REQUIRED WORK - Starting at the top line, return each entry word for word.

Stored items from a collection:
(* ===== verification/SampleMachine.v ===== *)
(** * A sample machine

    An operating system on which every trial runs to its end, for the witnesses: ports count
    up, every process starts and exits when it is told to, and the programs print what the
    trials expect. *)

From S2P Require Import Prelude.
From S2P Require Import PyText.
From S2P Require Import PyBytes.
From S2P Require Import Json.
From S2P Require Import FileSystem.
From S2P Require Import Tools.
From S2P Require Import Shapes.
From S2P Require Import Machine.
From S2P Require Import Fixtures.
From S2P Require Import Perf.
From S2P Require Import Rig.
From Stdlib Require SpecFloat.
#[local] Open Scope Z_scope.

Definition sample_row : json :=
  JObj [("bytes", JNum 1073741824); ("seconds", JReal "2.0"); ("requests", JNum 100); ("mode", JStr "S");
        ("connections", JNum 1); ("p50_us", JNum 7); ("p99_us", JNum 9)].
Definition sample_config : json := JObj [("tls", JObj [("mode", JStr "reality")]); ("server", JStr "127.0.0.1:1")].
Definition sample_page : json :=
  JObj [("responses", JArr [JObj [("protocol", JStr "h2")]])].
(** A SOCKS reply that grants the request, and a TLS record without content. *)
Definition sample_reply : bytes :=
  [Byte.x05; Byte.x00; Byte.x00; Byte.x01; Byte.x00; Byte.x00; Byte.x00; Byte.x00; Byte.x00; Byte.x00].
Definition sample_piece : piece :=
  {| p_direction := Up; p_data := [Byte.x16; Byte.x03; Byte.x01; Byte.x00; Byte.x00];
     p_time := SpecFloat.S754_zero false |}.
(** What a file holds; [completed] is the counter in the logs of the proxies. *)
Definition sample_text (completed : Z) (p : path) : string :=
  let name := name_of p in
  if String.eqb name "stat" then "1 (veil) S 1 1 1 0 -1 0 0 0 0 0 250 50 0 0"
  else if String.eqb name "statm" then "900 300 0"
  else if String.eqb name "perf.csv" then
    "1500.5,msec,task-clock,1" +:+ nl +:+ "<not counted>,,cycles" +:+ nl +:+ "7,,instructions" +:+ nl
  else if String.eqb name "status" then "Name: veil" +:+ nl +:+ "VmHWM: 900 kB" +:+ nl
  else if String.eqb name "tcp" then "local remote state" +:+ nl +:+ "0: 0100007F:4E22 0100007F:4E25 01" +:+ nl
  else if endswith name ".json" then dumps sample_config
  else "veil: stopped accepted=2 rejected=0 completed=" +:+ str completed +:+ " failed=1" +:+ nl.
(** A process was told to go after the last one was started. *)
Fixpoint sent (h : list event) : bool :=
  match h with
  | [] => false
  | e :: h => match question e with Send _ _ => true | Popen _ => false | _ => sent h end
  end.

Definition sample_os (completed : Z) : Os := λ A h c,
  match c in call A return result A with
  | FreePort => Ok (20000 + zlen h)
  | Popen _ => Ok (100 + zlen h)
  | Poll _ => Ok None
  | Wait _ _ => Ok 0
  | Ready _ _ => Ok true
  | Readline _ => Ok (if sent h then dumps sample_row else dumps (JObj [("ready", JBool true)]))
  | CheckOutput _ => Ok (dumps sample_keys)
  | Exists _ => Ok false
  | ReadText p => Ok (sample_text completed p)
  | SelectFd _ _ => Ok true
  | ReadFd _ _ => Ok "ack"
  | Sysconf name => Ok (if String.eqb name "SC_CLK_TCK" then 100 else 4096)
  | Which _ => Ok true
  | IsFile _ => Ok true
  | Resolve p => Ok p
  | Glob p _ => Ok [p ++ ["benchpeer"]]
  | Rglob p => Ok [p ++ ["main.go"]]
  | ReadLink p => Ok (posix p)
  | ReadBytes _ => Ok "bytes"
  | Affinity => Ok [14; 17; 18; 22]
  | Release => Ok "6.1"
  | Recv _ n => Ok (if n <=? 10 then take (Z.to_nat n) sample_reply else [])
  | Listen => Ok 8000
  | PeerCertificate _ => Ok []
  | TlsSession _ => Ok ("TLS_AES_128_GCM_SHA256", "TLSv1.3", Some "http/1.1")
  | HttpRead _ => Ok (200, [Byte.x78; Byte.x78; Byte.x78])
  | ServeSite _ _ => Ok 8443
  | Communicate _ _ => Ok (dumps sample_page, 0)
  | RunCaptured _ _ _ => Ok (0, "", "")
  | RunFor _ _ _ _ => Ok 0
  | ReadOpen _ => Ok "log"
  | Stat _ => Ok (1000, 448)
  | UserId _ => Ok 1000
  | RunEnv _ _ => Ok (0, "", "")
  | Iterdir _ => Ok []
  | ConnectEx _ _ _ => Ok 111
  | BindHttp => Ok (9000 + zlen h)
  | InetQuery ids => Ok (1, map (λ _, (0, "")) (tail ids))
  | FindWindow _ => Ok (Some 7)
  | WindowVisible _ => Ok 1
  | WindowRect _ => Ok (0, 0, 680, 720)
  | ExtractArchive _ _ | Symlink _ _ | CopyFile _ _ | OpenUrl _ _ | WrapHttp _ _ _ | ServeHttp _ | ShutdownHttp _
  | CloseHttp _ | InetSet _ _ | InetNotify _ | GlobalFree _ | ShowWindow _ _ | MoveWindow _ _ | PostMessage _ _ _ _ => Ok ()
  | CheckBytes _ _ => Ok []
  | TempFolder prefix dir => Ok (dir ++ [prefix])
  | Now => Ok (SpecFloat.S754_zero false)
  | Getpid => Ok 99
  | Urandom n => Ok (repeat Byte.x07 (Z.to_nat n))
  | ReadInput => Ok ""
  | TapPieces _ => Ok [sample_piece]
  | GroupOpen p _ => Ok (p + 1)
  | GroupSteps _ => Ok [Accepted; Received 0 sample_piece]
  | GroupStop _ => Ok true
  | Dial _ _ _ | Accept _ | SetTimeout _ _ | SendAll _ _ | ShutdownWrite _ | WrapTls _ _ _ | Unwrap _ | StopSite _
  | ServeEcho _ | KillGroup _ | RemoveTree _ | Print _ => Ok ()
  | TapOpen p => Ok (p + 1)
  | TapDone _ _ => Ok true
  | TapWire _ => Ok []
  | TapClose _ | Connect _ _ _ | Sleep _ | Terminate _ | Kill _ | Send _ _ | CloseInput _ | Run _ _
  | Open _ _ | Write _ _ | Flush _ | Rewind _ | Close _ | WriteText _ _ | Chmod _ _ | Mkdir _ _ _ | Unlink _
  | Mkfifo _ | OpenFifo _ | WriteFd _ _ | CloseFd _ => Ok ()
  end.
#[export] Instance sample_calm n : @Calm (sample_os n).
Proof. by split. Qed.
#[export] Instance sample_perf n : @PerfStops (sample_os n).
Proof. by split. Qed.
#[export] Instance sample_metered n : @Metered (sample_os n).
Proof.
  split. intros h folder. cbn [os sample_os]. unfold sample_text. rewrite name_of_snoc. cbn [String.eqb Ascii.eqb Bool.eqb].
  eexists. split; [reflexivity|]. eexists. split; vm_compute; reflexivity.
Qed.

RESULT FOR THIS EXERCISE -
(* ===== verification/SampleMachine.v ===== *)
(** * A sample machine

    An operating system on which every trial runs to its end, for the witnesses: ports count
    up, every process starts and exits when it is told to, and the programs print what the
    trials expect. *)

From S2P Require Import Prelude.
From S2P Require Import PyText.
From S2P Require Import PyBytes.
From S2P Require Import Json.
From S2P Require Import FileSystem.
From S2P Require Import Tools.
From S2P Require Import Shapes.
From S2P Require Import Machine.
From S2P Require Import Fixtures.
From S2P Require Import Perf.
From S2P Require Import Rig.
From Stdlib Require SpecFloat.
#[local] Open Scope Z_scope.

Definition sample_row : json :=
  JObj [("bytes", JNum 1073741824); ("seconds", JReal "2.0"); ("requests", JNum 100); ("mode", JStr "S");
        ("connections", JNum 1); ("p50_us", JNum 7); ("p99_us", JNum 9)].
Definition sample_config : json := JObj [("tls", JObj [("mode", JStr "reality")]); ("server", JStr "127.0.0.1:1")].
Definition sample_page : json :=
  JObj [("responses", JArr [JObj [("protocol", JStr "h2")]])].
(** A SOCKS reply that grants the request, and a TLS record without content. *)
Definition sample_reply : bytes :=
  [Byte.x05; Byte.x00; Byte.x00; Byte.x01; Byte.x00; Byte.x00; Byte.x00; Byte.x00; Byte.x00; Byte.x00].
Definition sample_piece : piece :=
  {| p_direction := Up; p_data := [Byte.x16; Byte.x03; Byte.x01; Byte.x00; Byte.x00];
     p_time := SpecFloat.S754_zero false |}.
(** What a file holds; [completed] is the counter in the logs of the proxies. *)
Definition sample_text (completed : Z) (p : path) : string :=
  let name := name_of p in
  if String.eqb name "stat" then "1 (veil) S 1 1 1 0 -1 0 0 0 0 0 250 50 0 0"
  else if String.eqb name "statm" then "900 300 0"
  else if String.eqb name "perf.csv" then
    "1500.5,msec,task-clock,1" +:+ nl +:+ "<not counted>,,cycles" +:+ nl +:+ "7,,instructions" +:+ nl
  else if String.eqb name "status" then "Name: veil" +:+ nl +:+ "VmHWM: 900 kB" +:+ nl
  else if String.eqb name "tcp" then "local remote state" +:+ nl +:+ "0: 0100007F:4E22 0100007F:4E25 01" +:+ nl
  else if endswith name ".json" then dumps sample_config
  else "veil: stopped accepted=2 rejected=0 completed=" +:+ str completed +:+ " failed=1" +:+ nl.
(** A process was told to go after the last one was started. *)
Fixpoint sent (h : list event) : bool :=
  match h with
  | [] => false
  | e :: h => match question e with Send _ _ => true | Popen _ => false | _ => sent h end
  end.

Definition sample_os (completed : Z) : Os := λ A h c,
  match c in call A return result A with
  | FreePort => Ok (20000 + zlen h)
  | Popen _ => Ok (100 + zlen h)
  | Poll _ => Ok None
  | Wait _ _ => Ok 0
  | Ready _ _ => Ok true
  | Readline _ => Ok (if sent h then dumps sample_row else dumps (JObj [("ready", JBool true)]))
  | CheckOutput _ => Ok (dumps sample_keys)
  | Exists _ => Ok false
  | ReadText p => Ok (sample_text completed p)
  | SelectFd _ _ => Ok true
  | ReadFd _ _ => Ok "ack"
  | Sysconf name => Ok (if String.eqb name "SC_CLK_TCK" then 100 else 4096)
  | Which _ => Ok true
  | IsFile _ => Ok true
  | Resolve p => Ok p
  | Glob p _ => Ok [p ++ ["benchpeer"]]
  | Rglob p => Ok [p ++ ["main.go"]]
  | ReadLink p => Ok (posix p)
  | ReadBytes _ => Ok "bytes"
  | Affinity => Ok [14; 17; 18; 22]
  | Release => Ok "6.1"
  | Recv _ n => Ok (if n <=? 10 then take (Z.to_nat n) sample_reply else [])
  | Listen => Ok 8000
  | PeerCertificate _ => Ok []
  | TlsSession _ => Ok ("TLS_AES_128_GCM_SHA256", "TLSv1.3", Some "http/1.1")
  | HttpRead _ => Ok (200, [Byte.x78; Byte.x78; Byte.x78])
  | ServeSite _ _ => Ok 8443
  | Communicate _ _ => Ok (dumps sample_page, 0)
  | RunCaptured _ _ _ => Ok (0, "", "")
  | RunFor _ _ _ _ => Ok 0
  | ReadOpen _ => Ok "log"
  | Stat _ => Ok (1000, 448)
  | UserId _ => Ok 1000
  | RunEnv _ _ => Ok (0, "", "")
  | Iterdir _ => Ok []
  | ConnectEx _ _ _ => Ok 111
  | BindHttp => Ok (9000 + zlen h)
  | InetQuery ids => Ok (1, map (λ _, (0, "")) (tail ids))
  | FindWindow _ => Ok (Some 7)
  | WindowVisible _ => Ok 1
  | WindowRect _ => Ok (0, 0, 680, 720)
  | ExtractArchive _ _ | Symlink _ _ | CopyFile _ _ | OpenUrl _ _ | WrapHttp _ _ _ | ServeHttp _ | ShutdownHttp _
  | CloseHttp _ | InetSet _ _ | InetNotify _ | GlobalFree _ | ShowWindow _ _ | MoveWindow _ _ | PostMessage _ _ _ _ => Ok ()
  | CheckBytes _ _ => Ok []
  | TempFolder prefix dir => Ok (dir ++ [prefix])
  | Now => Ok (SpecFloat.S754_zero false)
  | Getpid => Ok 99
  | Urandom n => Ok (repeat Byte.x07 (Z.to_nat n))
  | ReadInput => Ok ""
  | TapPieces _ => Ok [sample_piece]
  | GroupOpen p _ => Ok (p + 1)
  | GroupSteps _ => Ok [Accepted; Received 0 sample_piece]
  | GroupStop _ => Ok true
  | Dial _ _ _ | Accept _ | SetTimeout _ _ | SendAll _ _ | ShutdownWrite _ | WrapTls _ _ _ | Unwrap _ | StopSite _
  | ServeEcho _ | KillGroup _ | RemoveTree _ | Print _ => Ok ()
  | TapOpen p => Ok (p + 1)
  | TapDone _ _ => Ok true
  | TapWire _ => Ok []
  | TapClose _ | Connect _ _ _ | Sleep _ | Terminate _ | Kill _ | Send _ _ | CloseInput _ | Run _ _
  | Open _ _ | Write _ _ | Flush _ | Rewind _ | Close _ | WriteText _ _ | Chmod _ _ | Mkdir _ _ _ | Unlink _
  | Mkfifo _ | OpenFifo _ | WriteFd _ _ | CloseFd _ => Ok ()
  end.
#[export] Instance sample_calm n : @Calm (sample_os n).
Proof. by split. Qed.
#[export] Instance sample_perf n : @PerfStops (sample_os n).
Proof. by split. Qed.
#[export] Instance sample_metered n : @Metered (sample_os n).
Proof.
  split. intros h folder. cbn [os sample_os]. unfold sample_text. rewrite name_of_snoc. cbn [String.eqb Ascii.eqb Bool.eqb].
  eexists. split; [reflexivity|]. eexists. split; vm_compute; reflexivity.
Qed.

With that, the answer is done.